Records for this task:
Definition governance_where (id : TableId) : str :=
  where_eq $"=" [($"project_id", project_id id); ($"dataset_id", dataset_id id); ($"table_id", table_id id)].

(** A list that is stored as one text, NULL when there is none. *)
Definition csv_cell (row : list DbCell) (i : nat) : list str :=
  if value_is_null row i then [] else SplitCsv (value_varchar row i).

Definition ReadPolicyRow (row : list DbCell) : RowAccessPolicyRecord :=
  mkPolicy (value_varchar row 0) (value_varchar row 1) (csv_cell row 2) (value_int64 row 3) (value_int64 row 4).

Definition ReadColumnGovRow (row : list DbCell) : str * ColumnGovernanceRecord :=
  (value_varchar row 0,
   mkColumnGov (csv_cell row 1) (MaskKindFromString (value_varchar row 2)) (csv_cell row 3)
     (if value_is_null row 4 then [] else value_varchar row 4)).

Definition LoadTableGovernance (id : TableId) : ST TableGovernance :=
  policies ← query_rows $"LoadTableGovernance row policies failed"
    ($"SELECT policy_id, filter_predicate, grantees_csv, creation_time_ms, " ++
     $"last_modified_time_ms FROM " ++ kRowAccessPoliciesTable ++ $" WHERE " ++ governance_where id ++
     $" ORDER BY policy_id");
  cols ← query_rows $"LoadTableGovernance columns failed"
    ($"SELECT column_name, policy_tags_csv, mask_kind, mask_grantees_csv, " ++
     $"default_mask_value FROM " ++ kColumnGovernanceTable ++ $" WHERE " ++ governance_where id ++
     $" ORDER BY column_name");
  mret (mkGovernance (map ReadPolicyRow policies) (map ReadColumnGovRow cols)).

Definition InsertPolicySql (id : TableId) (p : RowAccessPolicyRecord) : str :=
  $"INSERT INTO " ++ kRowAccessPoliciesTable ++ $" VALUES (" ++
  sql_text (project_id id) ++ $", " ++ sql_text (dataset_id id) ++ $", " ++ sql_text (table_id id) ++ $", " ++
  sql_text (policy_id p) ++ $", " ++ sql_text (filter_predicate p) ++ $", " ++
  sql_text (JoinCsv (grantees p)) ++ $", " ++ StrInt (creation_time_ms p) ++ $", " ++
  StrInt (last_modified_time_ms p) ++ $")".

Definition DeletePoliciesSql (id : TableId) : str :=
  $"DELETE FROM " ++ kRowAccessPoliciesTable ++ $" WHERE " ++ governance_where id.

Definition SaveRowAccessPolicies (id : TableId) (gov : TableGovernance) : ST unit :=
  _ ← RunSql (DeletePoliciesSql id);
  st_iter (fun p => RunSql (InsertPolicySql id p)) (row_access_policies gov).

Definition InsertColumnSql (id : TableId) (column_name : str) (col : ColumnGovernanceRecord) : str :=
  $"INSERT OR REPLACE INTO " ++ kColumnGovernanceTable ++ $" VALUES (" ++
  sql_text (project_id id) ++ $", " ++ sql_text (dataset_id id) ++ $", " ++ sql_text (table_id id) ++ $", " ++
  sql_text column_name ++ $", " ++ sql_text (JoinCsv (policy_tags col)) ++ $", '" ++
  MaskKindToString (mask_kind col) ++ $"', " ++ sql_text (JoinCsv (mask_grantees col)) ++ $", " ++
  sql_text (default_mask_value col) ++ $")".

Definition SaveColumnGovernance (id : TableId) (column_name : str) (col : ColumnGovernanceRecord) : ST unit :=
  RunSql (InsertColumnSql id column_name col).

Definition EnsureTableExistsUnlocked (id : TableId) : ST unit :=
  there ← exists_ (path_join (DatasetDir (project_id id) (dataset_id id)) (table_id id ++ kTableMetaSuffix));
  if negb there then fail (NotFoundError ($"table not found: " ++ table_name id)) else mret ().

Definition GetTableGovernance (id : TableId) : ST TableGovernance :=
  _ ← EnsureTableExistsUnlocked id;
  _ ← EnsureGovernanceTables;
  LoadTableGovernance id.

Definition PutTableGovernance (id : TableId) (gov : TableGovernance) : ST unit :=
  _ ← EnsureTableExistsUnlocked id;
  _ ← EnsureGovernanceTables;
  SaveRowAccessPolicies id gov.

(** The times of a policy that is written at [now_ms]. *)
Definition stamp_policy (now_ms : Z) (p : RowAccessPolicyRecord) : RowAccessPolicyRecord :=
  mkPolicy (policy_id p) (filter_predicate p) (grantees p)
    (if (creation_time_ms p =? 0)%Z then now_ms else creation_time_ms p) now_ms.

Fixpoint replace_policy (now_ms : Z) (p : RowAccessPolicyRecord) (l : list RowAccessPolicyRecord)
    : list RowAccessPolicyRecord :=
  match l with
  | [] => [stamp_policy now_ms p]
  | q :: l => if decide (policy_id q = policy_id p) then stamp_policy now_ms p :: l
              else q :: replace_policy now_ms p l
  end.

Definition UpsertRowAccessPolicy (now_ms : Z) (id : TableId) (p : RowAccessPolicyRecord) : ST unit :=
  gov ← GetTableGovernance id;
  SaveRowAccessPolicies id (mkGovernance (replace_policy now_ms p (row_access_policies gov)) (gov_columns gov)).

Definition DeleteRowAccessPolicy (id : TableId) (policy : str) : ST unit :=
  gov ← GetTableGovernance id;
  let kept := List.filter (fun p => negb (bool_decide (policy_id p = policy))) (row_access_policies gov) in
  if negb (existsb (fun p => bool_decide (policy_id p = policy)) (row_access_policies gov))
  then fail (NotFoundError ($"row access policy not found: " ++ policy))
  else SaveRowAccessPolicies id (mkGovernance kept (gov_columns gov)).

Definition SetColumnGovernance (id : TableId) (column_name : str) (col : ColumnGovernanceRecord) : ST unit :=
  _ ← EnsureTableExistsUnlocked id;
  _ ← EnsureGovernanceTables;
  SaveColumnGovernance id column_name col.

Definition RunDatasetScopedDelete (table : str) (id : DatasetId) : ST unit :=
  RunSql ($"DELETE FROM " ++ table ++ $" WHERE " ++ dataset_where id).

Definition InitCatalogTables : ST unit :=
  _ ← EnsureRoutinesTable;
  _ ← RunSql ($"CREATE TABLE IF NOT EXISTS main.__bqemu_views (" ++
    $"project_id VARCHAR NOT NULL, " ++ $"dataset_id VARCHAR NOT NULL, " ++
    $"view_id VARCHAR NOT NULL, " ++ $"ddl_sql VARCHAR NOT NULL, " ++
    $"PRIMARY KEY (project_id, dataset_id, view_id))");
  EnsureGovernanceTables.
End registry.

Problem statement: Among the entries above, identify all lines with "found" and copy them.

Exercise result:
  if negb there then fail (NotFoundError ($"table not found: " ++ table_name id)) else mret ().
  then fail (NotFoundError ($"row access policy not found: " ++ policy))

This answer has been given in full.